Winner is Anton Benson Production whose script called Once upon a Pantomime included the twenty Pantomime stars from TV reality shows, quizzes and soaps who were booked to play their venues and therefore mashed up four pantomimes to create multiple villain and heroine roles.

Best use of Editing

The Winner is Imagines’ Jack and the Beanstalk which cleverly used the capture and edit process to slickly tell the story with a limited cast, to add to the humour and included plenty of traditional business.

The Runner up is Peter Duncan’s Jack and the Beanstalk who boldly staged his version in his back garden during the summer between lockdowns which worked well as a location, told the whole story, and was edited together into a short enjoyable film.

Best Musical Supervision

Winner is Ed Court for KidZania version of Cinderella who included versions of BeyoncĂ© "We run the world", Queen "Somebody to love", the Friends Theme "I'll be there for you", James Blunt "You are beautiful", Mariah Carey/Whitney Houston "When you Believe”, BeyoncĂ© "Crazy in love", Streisand "Rain on my Parade" and from Trolls Film "Move your Feet/DANCE".


Runner up is James Harrison from Evolution productions including a Fairy who raps, heroine who sings an enjoyable version of "Confident", a villain who sings a Hamilton parody of "I'll be back”, a very good "Don't stop believing" dance and a Blues Brothers Finale. As well pays tribute to the great double acts with Morecambe and Wise's "Bring me sunshine" and Cannon and Ball's "Laugh me a Laugh". 

Best Archived Pantomime from previous years.

The Winner is the First Family Entertainment archived 2014 Bristol Hippodrome production of Dick Whittington with Eric Potts as the Dame and with Ashleigh and Pudsey, available free through the “Show Must Go On” Youtube channel which reminded us what a full Pantomime should look like in expert hands.

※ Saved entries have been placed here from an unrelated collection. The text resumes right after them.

(** * Monobuck: the capture-and-decision pipeline of [mono_core/RealtimeSTT]

    A shallow embedding of [state_machine.py], [vad.py] and the recording
    logic of [audio_recorder.py], and the properties of the specification
    that were checked against it.

    Layout: Python and NumPy primitives ([Py]); the event trace; the state
    machine ([StateMachine]); the two voice-activity gates ([Vad]); the
    recorder ([Recorder]); then the theorems. *)

From Stdlib Require Import String.
From Stdlib Require Import Strings.Byte.
From Stdlib Require Import ZArith List Bool Lia SpecFloat.
From Equations Require Import Equations.
Import ListNotations.

Set Implicit Arguments.
Open Scope string_scope.
Open Scope list_scope.
Open Scope Z_scope.

(* ===================================================================== *)
(** * Python and NumPy primitives *)
(* ===================================================================== *)

Module Py.

(** ** Floats

    A Python [float] is an IEEE 754 binary64 number, a NumPy [float32] a
    binary32 number.  Both are [spec_float] with the matching precision;
    every operation below is the correctly rounded one of [SpecFloat]. *)

Definition float := spec_float.
Definition float32 := spec_float.

(** [float(z)] for a Python [int] (round to nearest even; exact below
    2^53). *)
Definition float_of_int (z : Z) : float := binary_normalize 53 1024 z 0 false.

Definition fmul : float -> float -> float := SFmul 53 1024.
Definition fdiv : float -> float -> float := SFdiv 53 1024.
Definition fsub : float -> float -> float := SFsub 53 1024.
Definition flt (x y : float) : bool := SFltb x y.   (* x < y  *)
Definition fgt (x y : float) : bool := SFltb y x.   (* x > y  *)
Definition fge (x y : float) : bool := SFleb y x.   (* x >= y *)

(** The literal [n/d] written in decimal in the source ([0.01] is
    [decimal 1 100]): the double nearest to the quotient. *)
Definition decimal (n d : Z) : float := fdiv (float_of_int n) (float_of_int d).

Definition fzero : float := S754_zero false.
Definition fone : float := float_of_int 1.

(** Truth value of a number: [0], [0.0] and [-0.0] are false, everything
    else (NaN included) is true. *)
Definition truthy (x : float) : bool := negb (SFeqb x fzero).

(** The integer part of a finite float, towards zero. *)
Definition truncate (x : spec_float) : option Z :=
  match x with
  | S754_zero _ => Some 0
  | S754_finite s m e =>
      let a := match e with
               | Z0 => Zpos m
               | Zpos _ => Zpos m * 2 ^ e
               | Zneg p => Zpos m / 2 ^ Zpos p
               end in
      Some (if s then - a else a)
  | S754_infinity _ | S754_nan => None
  end.

(** [int(x)]: [None] is the [OverflowError] (infinity) or [ValueError]
    (NaN) that Python raises. *)
Definition int_of_float (x : float) : option Z := truncate x.

(** [round(x)] of a float, to the nearest integer, ties to the even one. *)
Definition round_half_even (x : float) : option Z :=
  match x with
  | S754_zero _ => Some 0
  | S754_finite s m e =>
      let a := match e with
               | Z0 => Zpos m
               | Zpos _ => Zpos m * 2 ^ e
               | Zneg p =>
                   let d := 2 ^ Zpos p in
                   let q := Zpos m / d in
                   let r := Zpos m mod d in
                   match Z.compare (2 * r) d with
                   | Lt => q
                   | Gt => q + 1
                   | Eq => if Z.even q then q else q + 1
                   end
               end in
      Some (if s then - a else a)
  | S754_infinity _ | S754_nan => None
  end.

(** ** Bytes and slices *)

Definition bytes := list byte.

Definition len {A} (l : list A) : Z := Z.of_nat (length l).

(** How Python places a slice bound inside a sequence of length [n]. *)
Definition clamp_index (n i : Z) : Z :=
  if i <? 0 then Z.max (i + n) 0 else Z.min i n.

(** [l[start:stop]]; [None] is an omitted bound. *)
Definition slice {A} (l : list A) (start stop : option Z) : list A :=
  let n := len l in
  let lo := match start with None => 0 | Some i => clamp_index n i end in
  let hi := match stop with None => n | Some j => clamp_index n j end in
  firstn (Z.to_nat (hi - lo)) (skipn (Z.to_nat lo) l).

(** [b''.join(frames)] *)
Definition join (frames : list bytes) : bytes := concat frames.

(** [range(start, stop, step)] for a positive step, and [range(n)]. *)
Definition range_step (start stop step : Z) : list Z :=
  if stop <=? start then []
  else map (fun k => start + Z.of_nat k * step)
           (seq 0 (Z.to_nat ((stop - start + step - 1) / step))).

Definition range (n : Z) : list Z := range_step 0 n 1.

(** ** int16 samples *)

Definition byte_val (b : byte) : Z := Z.of_N (Byte.to_N b).

Definition byte_of_Z (z : Z) : byte :=
  match Byte.of_N (Z.to_N (z mod 256)) with
  | Some b => b
  | None => x00
  end.

(** Wrap-around of an integer into the int16 range. *)
Definition wrap16 (z : Z) : Z :=
  let u := z mod 65536 in if u <? 32768 then u else u - 65536.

This was probably the first time many of these producers had turned to cameras to capture their shows and it sometimes showed. Lighting needs to be adapted for TV, cast need personal microphones to capture the audio properly and the edit needs to add the magic with close-ups and special effects to replace the excitement of a being in a theatre. The potential of the medium was fully demonstrated by the brilliant capture of The Old Vic's production A Christmas Carol and Sonia Friedman's wonderful Uncle Vanya which showed how the process could enhance the show for the small screen at a cost.

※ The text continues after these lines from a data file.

(** C3.  A submission that starts (nothing in flight, cart not empty) sends
    both emails at once.  If either send fails, [addOrder] is not called; if
    either send or [addOrder] fails, the state after the submission (cart,
    form values, recorded orders, [isSubmitting]) is the state before it and
    the failure notice is raised.  Only when all three succeed is the order
    recorded, the cart emptied and the form reset to its defaults. *)
Theorem onSubmit_all_or_nothing env menuItems st data :
  isSubmitting st = false ->
  cart st <> [] ->
  let details := formatOrderDetails (cart st) menuItems in
  let result := onSubmit env menuItems st data in
  filter isEmailSend (calls result) =
    [EmailSend (buildTemplateParams details data);
     EmailSend (withRecipient (buildTemplateParams details data) BAKERY_EMAIL)]
  /\ (customerSendOk env && bakerySendOk env = false ->
      filter isAddOrder (calls result) = [])
  /\ (customerSendOk env && bakerySendOk env && addOrderOk env = false ->
      after result = st /\ toasts result = [SubmitError])
  /\ (customerSendOk env && bakerySendOk env && addOrderOk env = true ->
      after result =
        {| cart := []; formValues := defaultValues; isSubmitting := false;
           orders := orders st ++ [buildOrder details data] |}
      /\ filter isAddOrder (calls result) = [AddOrder (buildOrder details data)]
      /\ toasts result = [OrderReceived])
  /\ (cart (after result) = [] ->
      customerSendOk env && bakerySendOk env && addOrderOk env = true).
Proof.
  intros Hidle Hcart details result.
  assert ((List.length (cart st) =? 0)%nat = false) as Hlen.
  { destruct (cart st); [contradiction|reflexivity]. }
  assert (after result = st -> cart (after result) <> []) as Hkeep.
  { intros ->. assumption. }
  pose proof (onSubmit_failure_keeps_state env menuItems st data) as Hfail.
  fold result in Hfail.
  unfold result, details in *. clear result details.
  unfold onSubmit in *. rewrite Hidle, Hlen in *. simpl orb in *. cbv iota in *.
  destruct (customerSendOk env), (bakerySendOk env), (addOrderOk env);
    simpl in *;
    repeat split; try reflexivity; try discriminate;
    try (intros; now apply setIsSubmitting_back);
    try (intros Hnil; exfalso; now apply (Hkeep (Hfail eq_refl))).
Qed.

Lemma onSubmit_all_or_nothing_witness :
  isSubmitting untouchedFormState = false
  /\ cart untouchedFormState <> []
  /\ after (onSubmit {| customerSendOk := true; bakerySendOk := false; addOrderOk := true |}
                     sampleMenu untouchedFormState defaultValues) = untouchedFormState
  /\ cart (after (onSubmit allFulfil sampleMenu untouchedFormState defaultValues)) = [].
Proof.
  assert (isSubmitting untouchedFormState = false) as Hidle by reflexivity.
  assert (cart untouchedFormState <> []) as Hcart by (simpl; discriminate).
  split; [exact Hidle|]. split; [exact Hcart|]. split.
  - apply (onSubmit_all_or_nothing
             {| customerSendOk := true; bakerySendOk := false; addOrderOk := true |}
             sampleMenu untouchedFormState defaultValues Hidle Hcart).
    reflexivity.
  - destruct (onSubmit_all_or_nothing allFulfil sampleMenu untouchedFormState
                defaultValues Hidle Hcart) as (_ & _ & _ & Hok & _).
    destruct (Hok eq_refl) as [Hafter _]. rewrite Hafter. reflexivity.
Defined.

(** Whatever the form holds, a submission that starts sends both emails. *)
Lemma formSubmitHandler_sends_whatever_the_values env menuItems st :
  isSubmitting st = false ->
  cart st <> [] ->
  exists customerMail bakeryMail rest,
    calls (formSubmitHandler env menuItems st)
    = EmailSend customerMail :: EmailSend bakeryMail :: rest.
Proof.
  intros Hidle Hcart. unfold formSubmitHandler, onSubmit.
  rewrite Hidle. simpl orb.
  destruct (cart st) as [|line more] eqn:E; [contradiction|]. simpl Nat.eqb. cbv iota.
  destruct (customerSendOk env), (bakerySendOk env), (addOrderOk env);
    simpl; eauto.
Qed.

(** C1 (the code departs from the claim).  The form's submit handler reads
    the values with [getValues] and calls [onSubmit] without running the
    resolver.  With one cookie in the cart and a form nobody has filled in
    (empty name, email and phone, no pickup date or time) the schema of
    [createValidationSchema] rejects the values, whatever the email check,
    and so do the rules of the specification; the handler nevertheless sends
    both emails, records the order and clears the cart. *)
Theorem formSubmitHandler_skips_validation :
  (forall isEmail,
      createValidationSchema isEmail (cart untouchedFormState) sampleMenu
                             (formValues untouchedFormState) = false)
  /\ (forall isEmail,
         validationRules isEmail (cart untouchedFormState) sampleMenu
                         (formValues untouchedFormState) = false)
  /\ map isEmailSend (calls (formSubmitHandler allFulfil sampleMenu untouchedFormState))
     = [true; true; false]
  /\ List.length (orders (after (formSubmitHandler allFulfil sampleMenu untouchedFormState)))
     = 1%nat
  /\ cart (after (formSubmitHandler allFulfil sampleMenu untouchedFormState)) = []
  /\ toasts (formSubmitHandler allFulfil sampleMenu untouchedFormState) = [OrderReceived].
Proof.
  repeat split; reflexivity.
Qed.

(* ================================================================== *)
(** * Further properties of the page *)
(* ================================================================== *)

(** ** The phone field *)

Lemma filter_isDigit_all value :
  Forall (fun c => isDigit c = true) (filter isDigit value).
Proof.
  apply Forall_forall. intros c Hc. apply filter_In in Hc. tauto.
Qed.

Lemma filter_isDigit_digits ds :
  Forall (fun c => isDigit c = true) ds -> filter isDigit ds = ds.
Proof.
  induction 1 as [|d rest Hd _ IH]; simpl; [reflexivity|].
  now rewrite Hd, IH.
Qed.

Lemma isDigit_not_whiteSpace c : isDigit c = true -> isWhiteSpace c = false.
Proof.
  unfold isDigit, isWhiteSpace. rewrite andb_true_iff, !Z.leb_le. intros [Hlo Hhi].
  repeat (apply orb_false_intro);
    try (apply Z.eqb_neq; lia);
    apply andb_false_iff;
    first [ left; apply Z.leb_gt; lia | right; apply Z.leb_gt; lia ].
Qed.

The question is in future years will captured Pantomimes provide ancillary income to the producers making investments in the capture worthwhile or will they see it as a too risky strategy? The evidence from Event cinema is that broadcasts do not harm ticket sales at the originating venues and can act as a promotion encouraging some to go to a theatre for the live shared experience. However, Pantomime is one theatrical genre that is best enjoyed in a venue full of children and their parents joyously joining in with a lively comical cast. As 2021 starts it is to be hoped that Producers and Venues will have the financial resources to return to staging large scale magical Pantomimes this December to provide employment for so many freelance cast and crew and enjoyment for families and communities around the country. I for one can’t wait to be back in those theatres.